Saved entries:
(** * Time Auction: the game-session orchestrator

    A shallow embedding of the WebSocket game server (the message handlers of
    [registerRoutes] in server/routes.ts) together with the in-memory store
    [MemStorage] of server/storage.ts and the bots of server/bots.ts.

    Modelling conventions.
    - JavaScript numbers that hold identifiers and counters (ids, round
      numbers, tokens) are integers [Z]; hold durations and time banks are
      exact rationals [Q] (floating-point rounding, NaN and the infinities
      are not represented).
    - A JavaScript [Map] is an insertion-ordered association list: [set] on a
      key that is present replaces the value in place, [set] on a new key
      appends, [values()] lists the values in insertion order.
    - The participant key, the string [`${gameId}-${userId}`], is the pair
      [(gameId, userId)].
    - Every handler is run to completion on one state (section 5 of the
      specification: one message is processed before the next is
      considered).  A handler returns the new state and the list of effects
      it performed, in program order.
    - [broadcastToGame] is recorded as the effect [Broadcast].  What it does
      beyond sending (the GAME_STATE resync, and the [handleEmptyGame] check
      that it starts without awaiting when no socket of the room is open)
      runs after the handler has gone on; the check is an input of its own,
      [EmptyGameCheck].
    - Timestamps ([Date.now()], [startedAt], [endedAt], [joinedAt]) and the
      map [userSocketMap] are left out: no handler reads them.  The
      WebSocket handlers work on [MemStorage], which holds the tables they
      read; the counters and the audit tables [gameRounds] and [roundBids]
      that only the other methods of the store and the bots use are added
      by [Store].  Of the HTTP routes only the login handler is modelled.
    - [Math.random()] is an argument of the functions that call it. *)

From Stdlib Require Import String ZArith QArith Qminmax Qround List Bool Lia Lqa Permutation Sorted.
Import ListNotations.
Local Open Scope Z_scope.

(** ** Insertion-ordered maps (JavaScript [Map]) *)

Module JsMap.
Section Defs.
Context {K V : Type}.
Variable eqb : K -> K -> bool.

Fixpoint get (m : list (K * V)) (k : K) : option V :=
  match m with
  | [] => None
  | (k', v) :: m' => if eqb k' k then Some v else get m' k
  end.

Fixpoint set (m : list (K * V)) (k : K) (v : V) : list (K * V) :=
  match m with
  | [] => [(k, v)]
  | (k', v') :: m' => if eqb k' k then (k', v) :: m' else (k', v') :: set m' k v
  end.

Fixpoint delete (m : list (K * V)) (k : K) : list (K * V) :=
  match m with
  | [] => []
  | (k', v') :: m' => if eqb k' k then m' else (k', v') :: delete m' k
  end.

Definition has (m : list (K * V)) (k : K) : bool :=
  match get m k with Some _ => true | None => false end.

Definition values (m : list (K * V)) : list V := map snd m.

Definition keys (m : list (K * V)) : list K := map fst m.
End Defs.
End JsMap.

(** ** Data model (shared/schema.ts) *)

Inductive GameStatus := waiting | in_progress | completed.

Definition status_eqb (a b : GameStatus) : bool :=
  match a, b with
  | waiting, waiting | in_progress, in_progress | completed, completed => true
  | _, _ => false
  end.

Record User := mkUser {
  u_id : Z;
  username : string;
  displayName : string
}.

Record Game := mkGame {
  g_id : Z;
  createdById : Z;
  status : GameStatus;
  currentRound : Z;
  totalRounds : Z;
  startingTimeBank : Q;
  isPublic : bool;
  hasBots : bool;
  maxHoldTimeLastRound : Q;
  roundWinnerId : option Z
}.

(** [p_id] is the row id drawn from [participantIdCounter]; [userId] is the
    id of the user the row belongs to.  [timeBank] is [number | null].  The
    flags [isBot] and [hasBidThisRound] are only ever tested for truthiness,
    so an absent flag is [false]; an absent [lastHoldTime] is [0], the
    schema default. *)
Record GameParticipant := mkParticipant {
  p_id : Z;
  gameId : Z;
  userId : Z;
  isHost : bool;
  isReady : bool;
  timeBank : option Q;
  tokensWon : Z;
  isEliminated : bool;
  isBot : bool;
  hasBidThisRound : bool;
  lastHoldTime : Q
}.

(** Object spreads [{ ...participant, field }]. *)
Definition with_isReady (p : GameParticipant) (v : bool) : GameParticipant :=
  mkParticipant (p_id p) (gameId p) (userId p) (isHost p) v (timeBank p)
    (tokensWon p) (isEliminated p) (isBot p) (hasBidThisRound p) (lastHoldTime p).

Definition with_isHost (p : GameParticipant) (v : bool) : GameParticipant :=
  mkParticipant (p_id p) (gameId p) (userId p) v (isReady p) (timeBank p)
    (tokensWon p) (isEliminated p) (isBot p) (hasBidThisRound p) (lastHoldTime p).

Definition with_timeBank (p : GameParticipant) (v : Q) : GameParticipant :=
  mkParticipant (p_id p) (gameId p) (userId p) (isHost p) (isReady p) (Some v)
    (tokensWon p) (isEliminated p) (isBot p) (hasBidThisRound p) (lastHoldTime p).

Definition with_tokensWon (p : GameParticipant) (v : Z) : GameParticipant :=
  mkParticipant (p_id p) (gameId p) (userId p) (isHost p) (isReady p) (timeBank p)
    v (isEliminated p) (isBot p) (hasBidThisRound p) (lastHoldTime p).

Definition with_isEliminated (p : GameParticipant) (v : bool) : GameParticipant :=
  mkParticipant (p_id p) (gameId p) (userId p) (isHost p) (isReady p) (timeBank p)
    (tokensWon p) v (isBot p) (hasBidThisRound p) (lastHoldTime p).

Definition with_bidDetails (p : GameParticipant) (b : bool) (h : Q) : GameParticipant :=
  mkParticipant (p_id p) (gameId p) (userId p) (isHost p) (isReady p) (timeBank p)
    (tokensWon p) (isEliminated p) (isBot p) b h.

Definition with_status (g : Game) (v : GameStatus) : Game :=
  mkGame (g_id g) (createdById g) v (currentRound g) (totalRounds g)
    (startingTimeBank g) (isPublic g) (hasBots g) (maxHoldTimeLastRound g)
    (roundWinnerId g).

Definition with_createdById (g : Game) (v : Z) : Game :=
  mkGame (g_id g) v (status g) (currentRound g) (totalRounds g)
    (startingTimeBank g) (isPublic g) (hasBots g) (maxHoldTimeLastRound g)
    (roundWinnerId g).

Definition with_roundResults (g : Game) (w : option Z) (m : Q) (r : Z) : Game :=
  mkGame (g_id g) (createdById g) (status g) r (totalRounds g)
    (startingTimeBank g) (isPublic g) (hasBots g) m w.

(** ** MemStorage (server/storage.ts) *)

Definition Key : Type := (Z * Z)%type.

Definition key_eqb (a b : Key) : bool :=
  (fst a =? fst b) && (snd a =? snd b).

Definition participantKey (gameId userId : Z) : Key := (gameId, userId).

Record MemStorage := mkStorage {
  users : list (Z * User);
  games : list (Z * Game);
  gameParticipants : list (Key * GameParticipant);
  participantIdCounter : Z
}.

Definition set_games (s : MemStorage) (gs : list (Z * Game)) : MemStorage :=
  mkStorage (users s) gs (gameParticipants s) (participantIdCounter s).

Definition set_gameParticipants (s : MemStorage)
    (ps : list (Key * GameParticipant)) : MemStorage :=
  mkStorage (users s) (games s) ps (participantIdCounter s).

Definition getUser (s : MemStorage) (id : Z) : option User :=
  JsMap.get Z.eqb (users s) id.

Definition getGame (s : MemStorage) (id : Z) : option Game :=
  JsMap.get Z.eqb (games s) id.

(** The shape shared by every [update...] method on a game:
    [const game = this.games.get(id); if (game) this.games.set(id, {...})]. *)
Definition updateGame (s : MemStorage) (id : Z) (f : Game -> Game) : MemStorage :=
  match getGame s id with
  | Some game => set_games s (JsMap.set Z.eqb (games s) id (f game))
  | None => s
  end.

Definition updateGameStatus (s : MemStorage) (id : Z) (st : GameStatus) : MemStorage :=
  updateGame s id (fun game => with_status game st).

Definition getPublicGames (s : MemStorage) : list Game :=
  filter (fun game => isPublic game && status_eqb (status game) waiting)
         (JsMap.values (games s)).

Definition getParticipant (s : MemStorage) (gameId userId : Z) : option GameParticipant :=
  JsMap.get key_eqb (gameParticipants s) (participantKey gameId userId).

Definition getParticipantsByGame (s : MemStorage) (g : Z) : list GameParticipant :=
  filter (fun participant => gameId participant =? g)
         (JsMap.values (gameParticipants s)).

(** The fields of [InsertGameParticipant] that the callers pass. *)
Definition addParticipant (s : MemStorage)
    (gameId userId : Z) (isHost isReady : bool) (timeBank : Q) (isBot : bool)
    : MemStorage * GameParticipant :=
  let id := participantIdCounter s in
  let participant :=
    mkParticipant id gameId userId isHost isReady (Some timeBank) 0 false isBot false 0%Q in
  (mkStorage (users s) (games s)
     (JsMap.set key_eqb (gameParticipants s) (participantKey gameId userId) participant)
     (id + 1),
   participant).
---
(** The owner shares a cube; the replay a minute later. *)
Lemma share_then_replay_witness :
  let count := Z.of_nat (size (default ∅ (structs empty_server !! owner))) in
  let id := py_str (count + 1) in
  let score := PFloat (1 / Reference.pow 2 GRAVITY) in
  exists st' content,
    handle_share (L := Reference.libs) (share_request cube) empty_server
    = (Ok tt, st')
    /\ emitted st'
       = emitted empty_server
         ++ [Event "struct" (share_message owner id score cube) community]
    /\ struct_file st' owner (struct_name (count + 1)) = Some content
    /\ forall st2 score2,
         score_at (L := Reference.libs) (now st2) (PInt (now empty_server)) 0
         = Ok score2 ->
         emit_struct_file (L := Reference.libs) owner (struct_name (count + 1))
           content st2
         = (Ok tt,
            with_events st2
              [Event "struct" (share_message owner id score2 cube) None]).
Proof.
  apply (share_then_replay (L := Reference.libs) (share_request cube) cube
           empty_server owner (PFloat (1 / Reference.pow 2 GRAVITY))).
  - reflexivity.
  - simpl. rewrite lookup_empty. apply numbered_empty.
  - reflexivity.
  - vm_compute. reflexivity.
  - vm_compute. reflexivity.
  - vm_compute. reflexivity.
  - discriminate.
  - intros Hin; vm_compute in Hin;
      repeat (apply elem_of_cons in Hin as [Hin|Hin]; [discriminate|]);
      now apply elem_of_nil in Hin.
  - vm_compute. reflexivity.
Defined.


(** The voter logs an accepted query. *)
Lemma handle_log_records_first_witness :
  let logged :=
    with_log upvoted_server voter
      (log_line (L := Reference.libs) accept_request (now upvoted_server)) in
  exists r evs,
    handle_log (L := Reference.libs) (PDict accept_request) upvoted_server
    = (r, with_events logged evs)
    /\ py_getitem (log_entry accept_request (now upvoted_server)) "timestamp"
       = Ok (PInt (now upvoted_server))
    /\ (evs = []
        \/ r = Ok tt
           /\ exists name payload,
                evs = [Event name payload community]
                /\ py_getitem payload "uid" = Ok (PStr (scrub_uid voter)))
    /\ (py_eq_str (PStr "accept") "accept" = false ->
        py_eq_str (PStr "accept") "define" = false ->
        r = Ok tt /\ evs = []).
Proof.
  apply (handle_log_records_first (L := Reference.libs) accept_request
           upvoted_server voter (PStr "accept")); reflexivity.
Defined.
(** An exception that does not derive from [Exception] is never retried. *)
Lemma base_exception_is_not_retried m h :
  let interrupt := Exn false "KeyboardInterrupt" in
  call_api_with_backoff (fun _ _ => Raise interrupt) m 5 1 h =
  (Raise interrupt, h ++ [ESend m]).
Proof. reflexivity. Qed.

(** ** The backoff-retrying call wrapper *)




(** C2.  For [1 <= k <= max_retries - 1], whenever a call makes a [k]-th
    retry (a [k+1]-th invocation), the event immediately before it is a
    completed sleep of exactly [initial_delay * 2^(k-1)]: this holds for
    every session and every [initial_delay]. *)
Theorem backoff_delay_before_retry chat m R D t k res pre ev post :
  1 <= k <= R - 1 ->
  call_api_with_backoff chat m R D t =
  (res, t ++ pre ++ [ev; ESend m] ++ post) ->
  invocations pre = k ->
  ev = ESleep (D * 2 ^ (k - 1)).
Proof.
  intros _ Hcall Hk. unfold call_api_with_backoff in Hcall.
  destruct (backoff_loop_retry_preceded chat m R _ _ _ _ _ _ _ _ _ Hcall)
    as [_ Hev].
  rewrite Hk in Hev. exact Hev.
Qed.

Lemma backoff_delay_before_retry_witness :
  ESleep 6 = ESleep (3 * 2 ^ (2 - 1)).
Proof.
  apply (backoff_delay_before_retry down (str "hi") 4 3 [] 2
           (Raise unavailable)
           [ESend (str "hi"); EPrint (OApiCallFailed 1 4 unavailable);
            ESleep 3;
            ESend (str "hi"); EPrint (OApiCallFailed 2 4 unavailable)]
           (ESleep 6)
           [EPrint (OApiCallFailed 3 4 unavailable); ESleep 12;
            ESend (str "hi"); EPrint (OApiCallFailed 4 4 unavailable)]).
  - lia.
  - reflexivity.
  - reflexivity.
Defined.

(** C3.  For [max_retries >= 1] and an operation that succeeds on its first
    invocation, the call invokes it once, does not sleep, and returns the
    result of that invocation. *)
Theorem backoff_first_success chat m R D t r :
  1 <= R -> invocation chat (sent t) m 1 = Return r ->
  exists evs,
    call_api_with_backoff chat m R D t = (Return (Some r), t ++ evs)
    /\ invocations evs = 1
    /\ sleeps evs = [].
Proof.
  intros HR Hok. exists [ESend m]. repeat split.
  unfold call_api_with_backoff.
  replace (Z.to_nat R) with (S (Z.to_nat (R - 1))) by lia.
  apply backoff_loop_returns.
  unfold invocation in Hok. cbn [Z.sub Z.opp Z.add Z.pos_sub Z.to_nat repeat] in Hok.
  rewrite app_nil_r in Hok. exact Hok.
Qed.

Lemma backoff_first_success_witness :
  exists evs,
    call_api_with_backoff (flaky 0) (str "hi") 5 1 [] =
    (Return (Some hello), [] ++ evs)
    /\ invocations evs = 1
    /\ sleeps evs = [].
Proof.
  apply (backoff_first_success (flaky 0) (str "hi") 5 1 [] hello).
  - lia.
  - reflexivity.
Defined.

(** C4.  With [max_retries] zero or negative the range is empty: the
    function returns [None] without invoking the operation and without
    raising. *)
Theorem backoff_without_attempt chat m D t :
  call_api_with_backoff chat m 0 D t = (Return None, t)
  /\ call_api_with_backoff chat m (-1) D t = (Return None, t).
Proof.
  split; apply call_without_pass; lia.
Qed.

What you are asked to do: Taking the entries above, print exactly the lines starting at the line with "(** * Time Auction: the" and ending at the line with "- Timestamps ([Date.now()], [startedAt], [endedAt], [joinedAt])", both included.

Written solution:
(** * Time Auction: the game-session orchestrator

    A shallow embedding of the WebSocket game server (the message handlers of
    [registerRoutes] in server/routes.ts) together with the in-memory store
    [MemStorage] of server/storage.ts and the bots of server/bots.ts.

    Modelling conventions.
    - JavaScript numbers that hold identifiers and counters (ids, round
      numbers, tokens) are integers [Z]; hold durations and time banks are
      exact rationals [Q] (floating-point rounding, NaN and the infinities
      are not represented).
    - A JavaScript [Map] is an insertion-ordered association list: [set] on a
      key that is present replaces the value in place, [set] on a new key
      appends, [values()] lists the values in insertion order.
    - The participant key, the string [`${gameId}-${userId}`], is the pair
      [(gameId, userId)].
    - Every handler is run to completion on one state (section 5 of the
      specification: one message is processed before the next is
      considered).  A handler returns the new state and the list of effects
      it performed, in program order.
    - [broadcastToGame] is recorded as the effect [Broadcast].  What it does
      beyond sending (the GAME_STATE resync, and the [handleEmptyGame] check
      that it starts without awaiting when no socket of the room is open)
      runs after the handler has gone on; the check is an input of its own,
      [EmptyGameCheck].
    - Timestamps ([Date.now()], [startedAt], [endedAt], [joinedAt]) and the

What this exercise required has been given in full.